DATA PROVIDED Block Start

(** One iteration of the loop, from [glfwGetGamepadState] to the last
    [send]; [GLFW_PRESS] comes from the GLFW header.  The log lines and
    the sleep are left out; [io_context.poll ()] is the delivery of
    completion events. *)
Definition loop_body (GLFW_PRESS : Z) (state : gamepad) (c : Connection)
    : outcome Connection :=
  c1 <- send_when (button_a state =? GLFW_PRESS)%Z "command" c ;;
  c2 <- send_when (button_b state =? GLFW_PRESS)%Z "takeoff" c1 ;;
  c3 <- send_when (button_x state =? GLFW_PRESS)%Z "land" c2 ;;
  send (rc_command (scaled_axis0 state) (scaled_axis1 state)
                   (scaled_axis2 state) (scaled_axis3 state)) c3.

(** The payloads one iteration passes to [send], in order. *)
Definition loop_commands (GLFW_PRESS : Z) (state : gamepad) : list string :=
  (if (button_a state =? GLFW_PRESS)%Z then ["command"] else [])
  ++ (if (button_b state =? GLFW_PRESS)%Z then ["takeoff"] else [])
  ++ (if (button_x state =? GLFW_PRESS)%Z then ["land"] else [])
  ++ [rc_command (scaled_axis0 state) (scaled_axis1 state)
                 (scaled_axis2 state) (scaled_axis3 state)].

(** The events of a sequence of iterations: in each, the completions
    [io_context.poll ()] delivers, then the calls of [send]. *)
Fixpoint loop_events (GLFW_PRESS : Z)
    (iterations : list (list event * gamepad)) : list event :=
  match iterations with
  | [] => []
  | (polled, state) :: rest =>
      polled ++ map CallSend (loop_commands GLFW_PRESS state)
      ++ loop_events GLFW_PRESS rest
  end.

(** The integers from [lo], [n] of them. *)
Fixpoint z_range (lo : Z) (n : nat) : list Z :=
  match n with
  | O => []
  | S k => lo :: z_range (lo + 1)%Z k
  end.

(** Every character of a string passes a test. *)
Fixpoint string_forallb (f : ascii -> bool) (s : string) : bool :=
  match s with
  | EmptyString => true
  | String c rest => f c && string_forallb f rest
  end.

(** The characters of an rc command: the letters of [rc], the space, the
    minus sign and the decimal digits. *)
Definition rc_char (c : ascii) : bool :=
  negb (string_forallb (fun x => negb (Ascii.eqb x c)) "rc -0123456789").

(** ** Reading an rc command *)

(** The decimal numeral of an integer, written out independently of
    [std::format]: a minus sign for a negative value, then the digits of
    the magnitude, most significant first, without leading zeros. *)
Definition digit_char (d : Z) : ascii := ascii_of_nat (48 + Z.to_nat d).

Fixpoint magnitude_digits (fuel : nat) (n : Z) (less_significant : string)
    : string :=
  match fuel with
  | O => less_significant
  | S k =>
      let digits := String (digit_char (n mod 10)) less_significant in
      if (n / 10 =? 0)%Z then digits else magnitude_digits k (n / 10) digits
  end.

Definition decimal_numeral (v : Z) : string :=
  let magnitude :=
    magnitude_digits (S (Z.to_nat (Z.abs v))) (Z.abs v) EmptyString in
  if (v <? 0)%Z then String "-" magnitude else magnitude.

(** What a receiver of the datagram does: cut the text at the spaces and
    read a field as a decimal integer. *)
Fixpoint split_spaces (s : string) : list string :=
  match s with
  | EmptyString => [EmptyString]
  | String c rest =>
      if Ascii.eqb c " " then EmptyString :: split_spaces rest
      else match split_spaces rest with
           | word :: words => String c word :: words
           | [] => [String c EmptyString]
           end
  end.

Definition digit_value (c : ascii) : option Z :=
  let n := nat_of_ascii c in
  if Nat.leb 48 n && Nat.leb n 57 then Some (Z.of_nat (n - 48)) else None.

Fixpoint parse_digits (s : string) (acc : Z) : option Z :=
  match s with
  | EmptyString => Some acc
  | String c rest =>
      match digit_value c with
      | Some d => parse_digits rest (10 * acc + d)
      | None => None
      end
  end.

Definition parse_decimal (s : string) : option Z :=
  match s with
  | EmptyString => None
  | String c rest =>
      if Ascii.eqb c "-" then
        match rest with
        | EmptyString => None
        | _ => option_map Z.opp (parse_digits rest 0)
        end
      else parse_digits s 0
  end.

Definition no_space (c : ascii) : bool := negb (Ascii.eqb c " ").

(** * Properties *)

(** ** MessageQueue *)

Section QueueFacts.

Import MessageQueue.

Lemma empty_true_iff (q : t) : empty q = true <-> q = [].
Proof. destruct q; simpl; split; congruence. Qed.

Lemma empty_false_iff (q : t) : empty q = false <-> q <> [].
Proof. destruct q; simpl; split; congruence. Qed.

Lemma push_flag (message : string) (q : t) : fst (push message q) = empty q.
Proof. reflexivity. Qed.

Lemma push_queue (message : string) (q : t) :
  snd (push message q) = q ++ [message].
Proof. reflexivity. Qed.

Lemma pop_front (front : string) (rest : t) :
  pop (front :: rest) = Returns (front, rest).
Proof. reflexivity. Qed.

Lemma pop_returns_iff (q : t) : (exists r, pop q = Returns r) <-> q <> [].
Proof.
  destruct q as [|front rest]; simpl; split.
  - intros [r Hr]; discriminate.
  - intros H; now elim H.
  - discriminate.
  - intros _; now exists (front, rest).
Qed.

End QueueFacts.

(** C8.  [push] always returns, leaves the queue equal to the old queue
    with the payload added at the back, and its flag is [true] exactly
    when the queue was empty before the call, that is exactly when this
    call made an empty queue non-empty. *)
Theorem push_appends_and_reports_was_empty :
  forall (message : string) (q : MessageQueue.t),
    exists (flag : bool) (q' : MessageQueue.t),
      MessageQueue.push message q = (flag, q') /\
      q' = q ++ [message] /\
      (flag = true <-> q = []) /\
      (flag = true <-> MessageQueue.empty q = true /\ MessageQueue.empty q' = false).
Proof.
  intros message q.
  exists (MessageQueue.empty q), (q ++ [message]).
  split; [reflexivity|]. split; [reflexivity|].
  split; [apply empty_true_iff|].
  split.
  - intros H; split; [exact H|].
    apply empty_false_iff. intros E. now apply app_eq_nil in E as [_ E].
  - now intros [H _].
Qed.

DATA PROVIDED Block End
DATA PROVIDED Block Start

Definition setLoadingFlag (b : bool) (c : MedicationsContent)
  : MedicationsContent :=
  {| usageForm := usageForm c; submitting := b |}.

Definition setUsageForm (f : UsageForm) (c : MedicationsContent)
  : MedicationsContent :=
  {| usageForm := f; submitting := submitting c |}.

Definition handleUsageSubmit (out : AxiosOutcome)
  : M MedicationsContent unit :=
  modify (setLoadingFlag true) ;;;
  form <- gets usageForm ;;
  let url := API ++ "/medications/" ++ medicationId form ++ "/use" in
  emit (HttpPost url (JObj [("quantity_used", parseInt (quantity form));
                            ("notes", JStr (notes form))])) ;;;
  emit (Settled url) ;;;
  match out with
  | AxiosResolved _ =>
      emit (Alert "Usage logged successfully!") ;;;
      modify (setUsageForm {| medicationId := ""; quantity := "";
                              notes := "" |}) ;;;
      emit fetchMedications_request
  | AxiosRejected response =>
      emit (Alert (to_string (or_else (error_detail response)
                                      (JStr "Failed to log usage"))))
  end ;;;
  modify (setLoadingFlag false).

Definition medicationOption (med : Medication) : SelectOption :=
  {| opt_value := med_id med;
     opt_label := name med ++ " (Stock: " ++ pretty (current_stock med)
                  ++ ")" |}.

DATA PROVIDED Block End

- [THE PROBLEM] Your answer must be the lines above from the one containing "pop (front :: rest)" to the one containing "when the queue", both included, restated word for word.

- [RESPONSE TO THIS TASK]
  pop (front :: rest) = Returns (front, rest).
Proof. reflexivity. Qed.

Lemma pop_returns_iff (q : t) : (exists r, pop q = Returns r) <-> q <> [].
Proof.
  destruct q as [|front rest]; simpl; split.
  - intros [r Hr]; discriminate.
  - intros H; now elim H.
  - discriminate.
  - intros _; now exists (front, rest).
Qed.

End QueueFacts.

(** C8.  [push] always returns, leaves the queue equal to the old queue
    with the payload added at the back, and its flag is [true] exactly
    when the queue was empty before the call, that is exactly when this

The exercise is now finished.